The psychoactive drug known as ecstasy can make people feel extra loving toward others, and a study published Thursday suggests it has the same effect on octopuses. She said that this could mean that the signalling molecules such as the neurotransmitters may be similar in octopuses and humans and may have been conserved over evolutionary progress.
GREENFIELDBOYCE: And it shows that some of our biological systems for social behavior must go way, way back because humans and octopuses are separated by more than 500 million years of evolution. Octopuses can open jars, pick the World Cup winners and make escape attempts.
The experiment conducted, Fortune reported, involved placing a "hand-sized" octopus in the center chamber of a three-chambered tank.
MDMA is known for causing feelings of love and affection in humans, but one could only guess at the effect it would have on octopuses, creatures that are often housed away from each other due to the risk of one killing the other. The behavioural reactions of the animals were similar to humans when they take ecstasy write the authors.
When The Beatles recorded the song "Octopus's Garden", they probably imagined a friendly octopus that invited humans to sing and dance around in their underwater garden (in the shade).
"Octopuses aren't 100 percent asocial; they have some tolerance for each other", Edsinger said.
"It just shows us how much we don't know and how much there is out there to understand", Zachary Mainen, a neuroscientist at the Champalimaud Centre for the Unknown in Portugal, told NPR.
Seven octopuses received MDMA inside laboratory tanks.
Scientists say the experiment provides an understanding of how serotonin affects social interaction.

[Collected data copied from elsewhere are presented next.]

(* ===== verification/_CoqProject ===== *)
-Q . S2P
Prelude.v
SortedVec.v
Config.v
Protocol.v
Topic.v
Generator.v
PacketId.v
TimerMgr.v
State.v
Lifecycle.v
Completion.v
Session.v
SendOp.v
RecvOp.v
SubscribeOp.v
ConnectOp.v
Client.v
Invariant.v
Objects.v
Termination.v
Frame.v
Ownership.v
Preservation.v
Scenarios.v
Filters.v
Requests.v
Receiving.v
Safety.v
Publishing.v
Disconnect.v
Ticking.v
Delivery.v
Exchange.v
Conformance.v
Api.v
Options.v
AppSession.v
AppClient.v
AppProgram.v
Reactions.v
Programs.v
AflFuzz.v
FuzzDriver.v
Memory.v
Survival.v
Timeouts.v
Reconnection.v
Reception.v
MemoryApi.v
Liveness.v
Resending.v
Findings.v
Example Generator_processData_refines_witness :
  (broker_run (H := ExampleGeneratorLib) 3 (gl_processAll (GeneratorLib := ExampleGeneratorLib) []).1
    (MkBroker 0 "")).2 =
    [MConnack {| cak_sp := false; cak_returnCode := 0 |}; MSuback 1 [2%Z; 2%Z];
     publish_number 0 "a/plus"; publish_number 1 "hash"; MPuback 0; publish_number 2 "hash"] ∧
  wp no_fault (Generator_processData (H := DefaultConfig) (H0 := ExampleGeneratorLib) [])
    (λ _ g',
      let '(b', out) := broker_run (H := ExampleGeneratorLib) 3
        (gl_processAll (GeneratorLib := ExampleGeneratorLib) []).1 (MkBroker 0 "") in
      represents 3 g' b' ∧
      gen_reported g' = gen_reported example_generator ++
        (encode (H := ExampleGeneratorLib) <$> out) ∧
      gen_stream g' = gen_stream example_generator ++
        concat (encode (H := ExampleGeneratorLib) <$> out)) example_generator.
Proof.
  split; [vm_compute; reflexivity|].
  apply (Generator_processData_refines (H := DefaultConfig) (H0 := ExampleGeneratorLib)
    (H1 := ExampleGeneratorLib_laws)).
  - reflexivity.
  - repeat split.
  - cbn. split; [done|]. split; [by repeat constructor|]. split; [|done]. left.
    split; [lia|]. by left.
  - vm_compute. reflexivity.
Defined.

"They floated around, they wrapped their arms around the chamber, and they interacted with the other octopus in a much more fluid and generous way".
The researchers concluded from the experiment that, just like humans, MDMA enhanced the acute prosocial behaviors in California two-spot octopuses. That said, after a dose of MDMA, scientists found that octopuses become more "touchy-feely" and their antisocial behavior seemingly disappears once serotonin floods the brain, which is increased by ingesting MDMA. They then returned them to the sectioned-off chambered areas in the aquarium. When it comes to the furry character from Star Wars, it seems that the octopuses only spent some time with Chewbacca throughout the control test, when they were not on drugs.